The player navigates a large and powerful spaceship. Every vessel in the game can be controlled and upgraded with over 300 ship systems ranging from Shield emitters and Grappling beams to Plasma cannons and Shockwave generators, to better suit the player. In addition, the player can create their "captain avatar" in the beginning of the game with some starting maneuvers (skills) which they then later upgrade during the game. He can also add new maneuvers by spending maneuver points he gained with experience levels.

Starpoint Gemini features a combination of tactical combat and extensive role-playing features that support a wide variety of overall strategy. The player is able to undertake any of the game’s possible career paths, such as trade, repair, piracy, research, salvaging, mining, or a mixture. While most games of the space adventure ilk offer the same possibilities, Starpoint Gemini offers up to thirty-eight skills and eighteen perks earned through experience (and officers the player can hire for additional skills), along with twenty-one special abilities spread across fifty ships. The game has a large amount of variety, allowing the player to forge any path of your liking. Missions are also varied, providing your primary source of income in the game since the trade interface leaves room for improvement.[2]

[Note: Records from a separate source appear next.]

Record same_message (m m' : message_buffer.t) : Prop := {
  sm_num : message_buffer.current_num_fields_ m' = message_buffer.current_num_fields_ m;
  sm_max : message_buffer.max_fields_ m' = message_buffer.max_fields_ m;
  sm_cache : message_buffer.cache_ m' = message_buffer.cache_ m;
  sm_line1 : same_vector (message_buffer.start_line1_ m) (message_buffer.start_line1_ m');
  sm_line2 : same_vector (message_buffer.start_line2_ m) (message_buffer.start_line2_ m');
  sm_line3 : same_vector (message_buffer.start_line3_ m) (message_buffer.start_line3_ m');
  sm_headers : Forall2 same_header (message_buffer.headers_ m) (message_buffer.headers_ m')
}.

#[export] Instance same_message_preorder : PreOrder same_message.
Proof.
  split; [by constructor|]. intros m1 m2 m3 [] [].
  constructor; try congruence; try by etransitivity.
Qed.

Lemma get_header_inv n m h :
  message_buffer.get_header n m = Ok h -> message_buffer.headers_ m !! Z.to_nat (s32 n) = Some h.
Proof.
  unfold message_buffer.get_header. intros Hg. apply bind_ok_inv in Hg as ([] & _ & Hg).
  destruct (_ !! _) eqn:E; [|done]. by injection Hg as ->.
Qed.

Lemma set_header_same n m h h' :
  message_buffer.get_header n m = Ok h -> same_header h h' ->
  same_message m (message_buffer.set_header n h' m).
Proof.
  intros Hg Hs. apply get_header_inv in Hg. constructor; try done. simpl.
  rewrite <- (list_insert_id _ _ _ Hg) at 1. by apply Forall2_insert.
Qed.

Lemma put_same w m b b' w' m' :
  get_header_buffer_to_write w m = Ok b -> same_vector b b' ->
  put_header_buffer b' w m = Ok (w', m') -> same_message m m'.
Proof.
  intros Hg Hs Hp. unfold get_header_buffer_to_write in Hg. unfold put_header_buffer in Hp.
  destruct (write_header_state_ w); try (injection Hp as <- <-); try done;
    try (injection Hg as <-; by constructor).
  - apply bind_ok_inv in Hp as (m2 & Hp & [= <- <-]). apply bind_ok_inv in Hp as (h & Hh & [= <-]).
    apply bind_ok_inv in Hg as ([] & _ & Hg). rewrite Hh in Hg. injection Hg as <-.
    eapply set_header_same; [exact Hh|]. by split.
  - apply bind_ok_inv in Hp as (m2 & Hp & [= <- <-]). apply bind_ok_inv in Hp as (h & Hh & [= <-]).
    apply bind_ok_inv in Hg as ([] & _ & Hg). rewrite Hh in Hg. injection Hg as <-.
    eapply set_header_same; [exact Hh|]. by split.
Qed.

Lemma write_header_loop_same {K} `{os K} fuel : forall (k : K) w m c k' w' m' c' st,
  write_header_loop fuel k w m c = Ok (k', w', m', c', st) -> same_message m m'.
Proof.
  induction fuel as [|fuel IH]; intros k w m c k' w' m' c' st Hw; [done|]. cbn [write_header_loop] in Hw.
  apply bind_ok_inv in Hw as (b & Hg & Hw). apply bind_ok_inv in Hw as ([[[k1 c1] b1] st1] & Hb & Hw).
  apply write_same in Hb. apply bind_ok_inv in Hw as ([w1 m1'] & Hp & Hw).
  pose proof (put_same _ _ _ _ _ _ Hg Hb Hp) as Hs.
  destruct st1; try done; try by injection Hw as <- <- <- <- <-.
  destruct (advance _); [|by injection Hw as <- <- <- <- <-].
  etransitivity; [exact Hs|]. by eapply IH.
Qed.

Lemma write_header_same {K} `{os K} (k : K) w m c k' w' m' c' st :
  write_header k w m c = Ok (k', w', m', c', st) -> same_message m m'.
Proof. apply write_header_loop_same. Qed.

(** * Calls until the message is sent

    Between two calls the poller may mark the connection ready again and
    anything may be sent elsewhere. *)
Section calls.
Context {K : Type} `{OsLaws K}.

Inductive write_run (k0 : K) (w0 : t) (mm0 : message_buffer.t) (c0 : connection.t) :
    socketlib.STATUS -> K -> t -> message_buffer.t -> connection.t -> Prop :=
  | run_first k w m c st :
      write_header k0 w0 mm0 c0 = Ok (k, w, m, c, st) -> write_run k0 w0 mm0 c0 st k w m c
  | run_again k1 w1 m1' c1 k2 c2 k w m c st :
      write_run k0 w0 mm0 c0 socketlib.INCOMPLETE k1 w1 m1' c1 ->
      sent k2 (connection.fd_ c0) = sent k1 (connection.fd_ c0) ->
      usable k2 c2 ->
      connection.fd_ c2 = connection.fd_ c1 ->
      write_header k2 w1 m1' c2 = Ok (k, w, m, c, st) ->
      write_run k0 w0 mm0 c0 st k w m c.
(* ===== verification/BlockingQueue.v ===== *)
(** The queue between threads, util/queue.cpp: a bounded list under a mutex,
    with a semaphore that counts its free places and one that counts its
    items.  The calls are written down as the code has them; a step of the
    program is one call of the threads library, or one access to the list, by
    any of the threads. *)
From stdpp Require Import list relations.
From S2P Require Import Prelude.

(** * The calls *)
Module queue.

Inductive semaphore := full_ | empty_.

(** What a thread has still to do.  [SemWait] is the loop around [sem_wait],
    which is left with whether [ret_val != -1]. *)
Inductive program :=
  | Return (value : Z)
  | SemWait (s : semaphore) (k : bool -> program)
  | SemPost (s : semaphore) (k : program)
  | Lock (k : program)
  | Unlock (k : program)
  | ReadList (k : list Z -> program)
  | WriteList (f : list Z -> list Z) (k : program)
  | Check (b : bool) (k : program)
  | Undefined.

Definition dequeue : program :=
  SemWait empty_ (fun ok =>
  Check ok (
  Lock (
  ReadList (fun list_ =>
  Check (negb (bool_decide (list_ = []))) (
  match list_ with
  | [] => Undefined
  | item :: _ =>
      Check (negb (item =? 0)) (
      WriteList tail (
      Unlock (
      SemPost full_ (
      Return item))))
  end))))).

Definition enqueue (p_item : Z) : program :=
  Check (negb (p_item =? 0)) (
  SemWait full_ (fun ok =>
  Check ok (
  Lock (
  WriteList (fun list_ => list_ ++ [p_item]) (
  Unlock (
  SemPost empty_ (
  Return 0))))))).

Definition depth : program :=
  Lock (
  ReadList (fun list_ =>
  Unlock (
  Return (u32 (s32 (Z.of_nat (length list_))))))).

(** The members. *)
Record t := Queue {
  full_value : Z;
  empty_value : Z;
  queue_mutex_ : option nat;
  list_ : list Z
}.

(** The greatest value of a semaphore, [SEM_VALUE_MAX] of glibc. *)
Definition SEM_VALUE_MAX : Z := 2 ^ 31 - 1.

(** The constructor: [sem_init] refuses a value that is too large.  An error
    of [pthread_mutex_init] is a positive number, which the check accepts. *)
Definition make (size : Z) : res t :=
  _ ← CHECK_CONDITION (size <=? SEM_VALUE_MAX);
  Ok (Queue size 0 None []).

Definition value (s : semaphore) (q : t) : Z := match s with full_ => q.(full_value) | empty_ => q.(empty_value) end.
Definition set_value (s : semaphore) (v : Z) (q : t) : t :=
  match s with
  | full_ => Queue v q.(empty_value) q.(queue_mutex_) q.(list_)
  | empty_ => Queue q.(full_value) v q.(queue_mutex_) q.(list_)
  end.
Definition set_mutex (m : option nat) (q : t) : t := Queue q.(full_value) q.(empty_value) m q.(list_).
Definition set_list (l : list Z) (q : t) : t := Queue q.(full_value) q.(empty_value) q.(queue_mutex_) l.

(** [sem_post] fails when the value is the greatest; the code does not look. *)
Definition post (s : semaphore) (q : t) : t :=
  if value s q <? SEM_VALUE_MAX then set_value s (value s q + 1) q else q.

(** * The threads *)

Inductive call := Enqueue (p_item : Z) | Dequeue | Depth.

Definition body (c : call) : program :=
  match c with Enqueue p_item => enqueue p_item | Dequeue => dequeue | Depth => depth end.

Inductive thread := Idle | Runs (c : call) (p : program).

(** The program goes on, was aborted by a check, or is undefined. *)
Inductive fate := Running | IsAborted | IsUndefined.

Record world := World { the_queue : t; threads : list thread; fate_ : fate }.

(** What a step was; [Wrote] has the list as it was before. *)
Inductive event :=
  | Called (i : nat) (c : call)
  | Returned (i : nat) (c : call) (value : Z)
  | Wrote (i : nat) (c : call) (before : list Z)
  | Interrupted (i : nat)
  | Moved (i : nat).

Definition go (i : nat) (c : call) (p : program) (q : t) (w : world) : world :=
  World q (<[i := Runs c p]> w.(threads)) w.(fate_).
Definition ends (f : fate) (w : world) : world := World w.(the_queue) w.(threads) f.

Starpoint Gemini offers the main storyline of some thirty missions, but also leaves a free choice to every individual player, whether they will actually follow the main plot or roam around at their own leisure. The entire Gemini star system is a living universe where commerce, mining, talking and fighting happens all around you. It is up to the player to survey the Gemini world, and choose their career. Since, in a way, your main character in a game is a large starship, the game offers many ways to customize it and adjust to your way of doing things. The captain can be a specialist in some technical field or warfare area, and he gains levels and perks in time. The ships themselves have unique abilities, and can also be customized with large numbers of weapons, shields, power cores and science equipment. In addition, a player can also employ several crew members, each with his own bonuses and abilities, depending on their position and who is currently available. Once that is done, one can travel around Gemini sectors in search of wealth,(trading, mining), glory,(fighting,taking up freelance missions), or investigate anomalies. One can use everything from small gunships to large battlecruisers. The player has many tactics: frontal assault, cloaking approach, subtargeting enemy ship's subsystems, boarding the enemy vessel, and many more.[3]

Sequel

Starpoint Gemini 2 is the sequel to original PC game released in 2010. Players will once again be offered a chance to experience unrestricted life in Gemini starsystem. Most of the game elements are unchanged, but on the technical side game is greatly improved. Movement is now in full 3D universe, combat controls are more direct and action based, while most significant changes are visible in graphics features aimed at keeping the game up to date.[4]